[Collected data]
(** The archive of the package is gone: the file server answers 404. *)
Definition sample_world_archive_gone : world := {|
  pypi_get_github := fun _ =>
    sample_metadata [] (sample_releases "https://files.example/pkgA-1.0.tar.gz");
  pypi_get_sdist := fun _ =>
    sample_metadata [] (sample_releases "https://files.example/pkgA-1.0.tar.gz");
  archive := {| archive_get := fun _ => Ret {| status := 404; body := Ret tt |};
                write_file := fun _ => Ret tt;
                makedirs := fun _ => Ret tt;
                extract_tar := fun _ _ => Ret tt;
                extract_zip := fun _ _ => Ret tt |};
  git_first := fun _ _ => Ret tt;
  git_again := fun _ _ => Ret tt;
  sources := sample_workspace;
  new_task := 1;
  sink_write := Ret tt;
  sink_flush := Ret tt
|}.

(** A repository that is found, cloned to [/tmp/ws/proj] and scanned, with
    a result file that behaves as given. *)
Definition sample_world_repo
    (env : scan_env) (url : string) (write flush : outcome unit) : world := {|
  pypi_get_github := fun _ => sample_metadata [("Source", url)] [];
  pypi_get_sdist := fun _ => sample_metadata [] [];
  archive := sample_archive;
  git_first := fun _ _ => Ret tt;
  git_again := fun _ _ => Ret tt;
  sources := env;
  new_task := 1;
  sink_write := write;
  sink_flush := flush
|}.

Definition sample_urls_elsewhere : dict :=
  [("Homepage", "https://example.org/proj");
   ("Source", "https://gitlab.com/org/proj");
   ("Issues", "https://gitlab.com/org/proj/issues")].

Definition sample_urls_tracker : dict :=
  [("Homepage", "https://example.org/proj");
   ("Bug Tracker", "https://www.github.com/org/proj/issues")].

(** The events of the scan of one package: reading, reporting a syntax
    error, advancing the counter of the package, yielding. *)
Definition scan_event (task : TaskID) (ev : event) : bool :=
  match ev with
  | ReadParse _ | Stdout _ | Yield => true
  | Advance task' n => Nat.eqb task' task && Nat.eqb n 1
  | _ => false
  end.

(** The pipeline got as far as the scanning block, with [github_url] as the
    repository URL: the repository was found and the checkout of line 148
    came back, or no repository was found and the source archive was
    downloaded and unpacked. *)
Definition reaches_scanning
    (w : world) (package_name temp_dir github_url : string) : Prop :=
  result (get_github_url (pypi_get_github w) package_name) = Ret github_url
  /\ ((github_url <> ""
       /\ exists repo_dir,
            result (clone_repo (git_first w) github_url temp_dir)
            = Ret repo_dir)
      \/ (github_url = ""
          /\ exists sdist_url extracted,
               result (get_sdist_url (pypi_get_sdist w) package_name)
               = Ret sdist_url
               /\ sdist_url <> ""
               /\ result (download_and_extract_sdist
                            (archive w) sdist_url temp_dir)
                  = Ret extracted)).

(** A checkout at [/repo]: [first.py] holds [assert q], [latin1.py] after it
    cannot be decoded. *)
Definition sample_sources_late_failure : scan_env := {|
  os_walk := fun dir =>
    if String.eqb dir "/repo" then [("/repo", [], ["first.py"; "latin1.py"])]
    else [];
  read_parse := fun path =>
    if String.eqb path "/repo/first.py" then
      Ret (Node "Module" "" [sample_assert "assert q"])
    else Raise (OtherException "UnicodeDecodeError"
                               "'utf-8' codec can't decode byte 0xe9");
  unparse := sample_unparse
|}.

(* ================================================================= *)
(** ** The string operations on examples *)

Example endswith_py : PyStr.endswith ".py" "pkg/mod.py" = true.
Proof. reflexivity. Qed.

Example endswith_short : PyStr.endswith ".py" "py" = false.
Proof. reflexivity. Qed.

• **Task objective**: Above are the records; retype them all without a single difference.

• **Finished task**:
(** The archive of the package is gone: the file server answers 404. *)
Definition sample_world_archive_gone : world := {|
  pypi_get_github := fun _ =>
    sample_metadata [] (sample_releases "https://files.example/pkgA-1.0.tar.gz");
  pypi_get_sdist := fun _ =>
    sample_metadata [] (sample_releases "https://files.example/pkgA-1.0.tar.gz");
  archive := {| archive_get := fun _ => Ret {| status := 404; body := Ret tt |};
                write_file := fun _ => Ret tt;
                makedirs := fun _ => Ret tt;
                extract_tar := fun _ _ => Ret tt;
                extract_zip := fun _ _ => Ret tt |};
  git_first := fun _ _ => Ret tt;
  git_again := fun _ _ => Ret tt;
  sources := sample_workspace;
  new_task := 1;
  sink_write := Ret tt;
  sink_flush := Ret tt
|}.

(** A repository that is found, cloned to [/tmp/ws/proj] and scanned, with
    a result file that behaves as given. *)
Definition sample_world_repo
    (env : scan_env) (url : string) (write flush : outcome unit) : world := {|
  pypi_get_github := fun _ => sample_metadata [("Source", url)] [];
  pypi_get_sdist := fun _ => sample_metadata [] [];
  archive := sample_archive;
  git_first := fun _ _ => Ret tt;
  git_again := fun _ _ => Ret tt;
  sources := env;
  new_task := 1;
  sink_write := write;
  sink_flush := flush
|}.

Definition sample_urls_elsewhere : dict :=
  [("Homepage", "https://example.org/proj");
   ("Source", "https://gitlab.com/org/proj");
   ("Issues", "https://gitlab.com/org/proj/issues")].

Definition sample_urls_tracker : dict :=
  [("Homepage", "https://example.org/proj");
   ("Bug Tracker", "https://www.github.com/org/proj/issues")].

(** The events of the scan of one package: reading, reporting a syntax
    error, advancing the counter of the package, yielding. *)
Definition scan_event (task : TaskID) (ev : event) : bool :=
  match ev with
  | ReadParse _ | Stdout _ | Yield => true
  | Advance task' n => Nat.eqb task' task && Nat.eqb n 1
  | _ => false
  end.

(** The pipeline got as far as the scanning block, with [github_url] as the
    repository URL: the repository was found and the checkout of line 148
    came back, or no repository was found and the source archive was
    downloaded and unpacked. *)
Definition reaches_scanning
    (w : world) (package_name temp_dir github_url : string) : Prop :=
  result (get_github_url (pypi_get_github w) package_name) = Ret github_url
  /\ ((github_url <> ""
       /\ exists repo_dir,
            result (clone_repo (git_first w) github_url temp_dir)
            = Ret repo_dir)
      \/ (github_url = ""
          /\ exists sdist_url extracted,
               result (get_sdist_url (pypi_get_sdist w) package_name)
               = Ret sdist_url
               /\ sdist_url <> ""
               /\ result (download_and_extract_sdist
                            (archive w) sdist_url temp_dir)
                  = Ret extracted)).

(** A checkout at [/repo]: [first.py] holds [assert q], [latin1.py] after it
    cannot be decoded. *)
Definition sample_sources_late_failure : scan_env := {|
  os_walk := fun dir =>
    if String.eqb dir "/repo" then [("/repo", [], ["first.py"; "latin1.py"])]
    else [];
  read_parse := fun path =>
    if String.eqb path "/repo/first.py" then
      Ret (Node "Module" "" [sample_assert "assert q"])
    else Raise (OtherException "UnicodeDecodeError"
                               "'utf-8' codec can't decode byte 0xe9");
  unparse := sample_unparse
|}.

(* ================================================================= *)
(** ** The string operations on examples *)

Example endswith_py : PyStr.endswith ".py" "pkg/mod.py" = true.
Proof. reflexivity. Qed.

Example endswith_short : PyStr.endswith ".py" "py" = false.
Proof. reflexivity. Qed.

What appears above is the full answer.